(Task directions) After locating "log (LogReplied pushName" in the listing below, copy that line and each one after it exactly, ending with the line that has "match notify, messages with".

(Given records)
(** * shard: the SLEIGH session adapter and the BFD accessors

    A shallow embedding of [deps/sleigh/arbitrary_manager.cc] and of
    [src/tabled/local-bfd.h].  Unsigned 64-bit quantities are integers in
    [Z] reduced with [to_u64] wherever the C++ arithmetic can wrap; byte
    buffers are lists indexed with stdpp's lookup and insert; raw memory
    accesses are fallible.  The decoding engine (ghidra::Sleigh) is not part
    of the repository: it is an interface the session is parameterised by. *)

From Stdlib Require Import ZArith Lia String Ascii.
From stdpp Require Import base list.

Local Open Scope Z_scope.

(** ** Machine integers *)

Definition UINT64_MAX : Z := 0xffffffffffffffff.

(** Conversion to [uint64_t]: reduction modulo 2^64 (also the result of
    converting a negative [int32_t]). *)
Definition to_u64 (z : Z) : Z := z mod 2 ^ 64.

Definition is_u64 (z : Z) : Prop := 0 <= z < 2 ^ 64.
Definition is_i32 (z : Z) : Prop := - 2 ^ 31 <= z < 2 ^ 31.

(** ** Raw memory accesses

    A read or write through a pointer either succeeds or falls outside the
    object it points into; a loop is run with a bound on its iterations. *)

Inductive outcome (A : Type) : Type :=
| Ok (a : A)
| Fault          (* access outside the pointed-to buffer *)
| Timeout.       (* iteration bound exhausted *)
Arguments Ok {A} a.
Arguments Fault {A}.
Arguments Timeout {A}.

#[global] Instance outcome_ret : MRet outcome := fun A a => Ok a.
#[global] Instance outcome_bind : MBind outcome := fun A B k m =>
  match m with
  | Ok a => k a
  | Fault => Fault
  | Timeout => Timeout
  end.

(** [p[i]] as an rvalue. *)
Definition load (p : list Z) (i : Z) : outcome Z :=
  if i <? 0 then Fault
  else match p !! Z.to_nat i with
       | Some b => Ok b
       | None => Fault
       end.

(** [p[i] = v]. *)
Definition store (p : list Z) (i : Z) (v : Z) : outcome (list Z) :=
  if (0 <=? i) && (i <? Z.of_nat (length p)) then Ok (<[Z.to_nat i := v]> p)
  else Fault.

(** ** ArbitraryLoader *)

Module MemoryDescription.
Record t : Type := mk {
  base_address : Z;   (* uint64_t *)
  size : Z;           (* uint64_t *)
  data : list Z       (* uint8_t*: the caller's bytes *)
}.
End MemoryDescription.
(** The text of an inbound message: the [||] chain over the plain body,
    the extended-text body and the two captions, ending in ['']. *)
Definition extractText (m : MessageContent) : jsstring :=
  or_default
    (or_else (conversation m)
       (or_else (extendedTextMessage m ≫= text)
          (or_else (imageMessage m ≫= caption) (videoMessage m ≫= caption))))
    [].

(** The [triggers] array of [handleMessage]. *)
Definition triggers (lowerText : jsstring) : list bool :=
  [ includes lowerText (js "karl");
    includes lowerText (js "@karl");
    startsWith lowerText (js "karl ");
    startsWith lowerText (js "karl,");
    includes lowerText (js "assistant");
    includes lowerText (js "ai ") ].

(** [triggers.some(Boolean)] *)
Definition triggered (lowerText : jsstring) : bool :=
  existsb (fun b => b) (triggers lowerText).

(** The condition under which [handleMessage] attaches [mentions]. *)
Definition mentionsBot (lowerText : jsstring) : bool :=
  includes lowerText (js "@karl") || includes lowerText (js "karl").

Definition group_context (pushName : jsstring) : jsstring :=
  js "Group chat with " ++ pushName ++ js ". Keep it appropriate for groups.".

Definition direct_context (pushName : jsstring) : jsstring :=
  js "Direct message from " ++ pushName ++ js ".".

Definition replyMessage (isGroup : bool) (lowerText aiReply : jsstring)
    (k : MessageKey) : OutMessage :=
  {| out_text := BOT_NAME ++ js ": " ++ aiReply;
     out_mentions :=
       if isGroup && mentionsBot lowerText then Some [participant k] else None |}.

Section WhatsAppBot.

Variable P : Platform.
Variable env : Env.

(** [process.env.PHONE_NUMBER || '+263777965084'] *)
Definition PHONE_NUMBER : jsstring := or_default (env_PHONE_NUMBER P) default_phone.

(** [text.toLowerCase().trim()] *)
Definition lowerText (text : jsstring) : jsstring := trim (toLowerCase P text).

(** The awaited calls to the collaborators. *)
Definition call_completion (r : CompletionRequest) : Eff (option jsstring) :=
  emit (CompletionCall r) >>
  match completion env r with
  | Completed c => ret c
  | Failed e => throw e
  end.

Definition call_send (s : SocketId) (to : jsstring) (m : OutMessage)
  : Eff (option (option jsstring)) :=
  emit (TransportSend s to m) >>
  match sendMessage env s to m with
  | Sent r => ret r
  | SendFailed e => throw e
  end.

Definition call_pairing (s : SocketId) (phone : jsstring) : Eff jsstring :=
  emit (PairingRequest s phone) >>
  match pairingCode env s phone with
  | PairingCode c => ret c
  | PairingFailed e => throw e
  end.

Definition write_file (path : string) (r : PairingRecord) : Eff unit :=
  match writeFileSync env path with
  | Some e => throw e
  | None =>
      fun st => (Returned tt, {| bot := bot st; files := <[path := r]> (files st) |}, [])
  end.

(** [getAIResponse(message, context)] *)
Definition getAIResponse (message context : jsstring) : Eff jsstring :=
  try_catch
    (let* content := call_completion (completion_request message context) in
     let response := trim <$> content in
     ret (or_default response reply_empty))
    (fun error =>
       log (LogAIError (exn_message error)) >>
       let* m := defined (exn_message error) "includes" in
       if includes m (js "rate limit") then ret reply_busy
       else if includes m (js "invalid") then ret reply_checkup
       else ret reply_issues).

(** [handleMessage(msg)] *)
Definition handleMessage (msg : WAMessage) : Eff unit :=
  try_catch
    (match message msg with
     | None => ret tt
     | Some content =>
       if fromMe (key msg) then ret tt else
       let* from := defined (remoteJid (key msg)) "endsWith" in
       let isGroup := endsWith from (js "@g.us") in
       let pushName := or_default (pushName msg) (js "User") in
       let text := extractText content in
       if negb (truthy (Some text)) || (length text <? 2)%nat then ret tt else
       let lowerText := lowerText text in
       if negb (triggered lowerText) then ret tt else
       log (LogIncoming isGroup pushName from (preview 50 text)) >>
       let context := if isGroup then group_context pushName
                      else direct_context pushName in
       let* aiReply := getAIResponse text context in
       let reply := replyMessage isGroup lowerText aiReply (key msg) in
       let* b := get_bot in
       let* s := defined (sock b) "sendMessage" in
       call_send s from reply >>
       log (LogReplied pushName (preview 50 aiReply))
     end)
    (fun error => log (LogHandlingError error)).

(** The [messages.upsert] listener. *)
Definition on_messages_upsert (notify : bool) (messages : list WAMessage) : Eff unit :=
  match notify, messages with
  | true, msg :: _ => handleMessage msg
  | _, _ => ret tt
  end.

(** [requestPairingCode()] *)
Definition requestPairingCode : Eff unit :=
  try_catch
    (let* b := get_bot in
     match sock b with
     | None => log LogSocketNotReady
     | Some s =>
       let cleanPhone := stripNonDigits PHONE_NUMBER in
       let* code := call_pairing s cleanPhone in
       log (LogPairingCode PHONE_NUMBER code) >>
       write_file pairing_log
         {| pr_timestamp := now env; pr_phone := PHONE_NUMBER;
            pr_code := code; pr_status := js "generated" |}
     end)
    (fun error =>
       log (LogPairingError (exn_message error)) >>
       let* m := defined (exn_message error) "includes" in
       if includes m (js "already paired") || includes m (js "authenticated")
       then log LogAlreadyPaired
       else log LogTryManual).

(** The [connection.update] listener registered by [initialize]. *)
Definition on_connection_update (update : ConnectionUpdate) : Eff unit :=
  (if truthy (qr update) then log LogQR else ret tt) >>
  match connection update with
  | Some ConnClose =>
      log (LogClosed (statusCode update)) >>
      set_bot (fun b => {| sock := sock b; isConnected := false;
                           reconnectAttempts := reconnectAttempts b;
                           maxReconnectAttempts := maxReconnectAttempts b |}) >>
      let* b := get_bot in
      if bool_decide (statusCode update = Some (loggedOut P)) then
        log LogLoggedOut >> requestPairingCode
      else if reconnectAttempts b <? maxReconnectAttempts b then
        set_bot (fun b => {| sock := sock b; isConnected := isConnected b;
                             reconnectAttempts := reconnectAttempts b + 1;
                             maxReconnectAttempts := maxReconnectAttempts b |}) >>
        let* b := get_bot in
        log (LogReconnecting (reconnectAttempts b) (maxReconnectAttempts b)) >>
        emit (SetTimeout RetryInitialize (5000 * reconnectAttempts b))
      else log LogMaxReconnect
  | Some ConnOpen =>
      set_bot (fun b => {| sock := sock b; isConnected := true;
                           reconnectAttempts := 0;
                           maxReconnectAttempts := maxReconnectAttempts b |}) >>
      log LogConnected >>
      let* b := get_bot in
      let* s := defined (sock b) "authState" in
      if negb (registered env s) then log LogNotPaired >> requestPairingCode
      else ret tt
  | _ => ret tt
  end.

(** [initialize()]: the session store, the version lookup and
    [makeWASocket] are one call of the environment. *)
Definition initialize : Eff SocketId :=
  try_catch
    (log LogInitializing >>
     let* s := match makeSocket env with
               | SocketMade s => emit (SocketCreated s) >> ret s
               | SocketFailed e => throw e
               end in
     set_bot (fun b => {| sock := Some s; isConnected := isConnected b;
                          reconnectAttempts := reconnectAttempts b;
                          maxReconnectAttempts := maxReconnectAttempts b |}) >>
     log LogSocketInitialized >>
     ret s)
    (fun error => log (LogInitFailed error) >> throw error).

(** [sendDirectMessage(to, message)] *)
Definition sendDirectMessage (to message : jsstring) : Eff (option (option jsstring)) :=
  let* b := get_bot in
  match isConnected b, sock b with
  | true, Some s => call_send s to {| out_text := message; out_mentions := None |}
  | _, _ => throw (Thrown (Some (js "Bot not connected")))
  end.

(** [getStatus()]; [uptime], a floating-point reading of the process
    clock, is not represented. *)
Record BotStatus := {
  st_name : jsstring;
  st_connected : bool;
  st_phone : jsstring;
  st_reconnectAttempts : Z;
  st_timestamp : jsstring
}.

Definition getStatus (b : Bot) : BotStatus :=
  {| st_name := BOT_NAME; st_connected := isConnected b;
     st_phone := PHONE_NUMBER; st_reconnectAttempts := reconnectAttempts b;
     st_timestamp := now env |}.

(** *** The Express routes *)

Inductive ResponseBody :=
| BodyError (error : jsstring)
| BodyFailure (error : option jsstring)
| BodyPairFailure (error : option jsstring)
| BodySent (to : jsstring) (id : option jsstring)
| BodyStarted (connected : bool)
| BodyPaired (phone code : jsstring)
| BodyStatus (s : BotStatus).

Record Response := { status : Z; body : ResponseBody }.

(** [res.json(b)] and [res.status(c).json(b)] *)
Definition json (b : ResponseBody) : Response := {| status := 200; body := b |}.
Definition status_json (c : Z) (b : ResponseBody) : Response := {| status := c; body := b |}.

(** [POST /send/:number]; [message] is [req.body.message], a string when
    the field is there. *)
Definition post_send (number : jsstring) (message : option jsstring) : Eff Response :=
  try_catch
    (match message with
     | Some (c :: m) =>
       let message := c :: m in
       let cleanNumber := stripNonDigits number ++ js "@s.whatsapp.net" in
       let* result := sendDirectMessage cleanNumber message in
       let* id := defined result "key" in
       ret (json (BodySent cleanNumber id))
     | _ => ret (status_json 400 (BodyError (js "Message required")))
     end)
    (fun error => ret (status_json 500 (BodyFailure (exn_message error)))).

(Reply to the exercise)
       log (LogReplied pushName (preview 50 aiReply))
     end)
    (fun error => log (LogHandlingError error)).

(** The [messages.upsert] listener. *)
Definition on_messages_upsert (notify : bool) (messages : list WAMessage) : Eff unit :=
  match notify, messages with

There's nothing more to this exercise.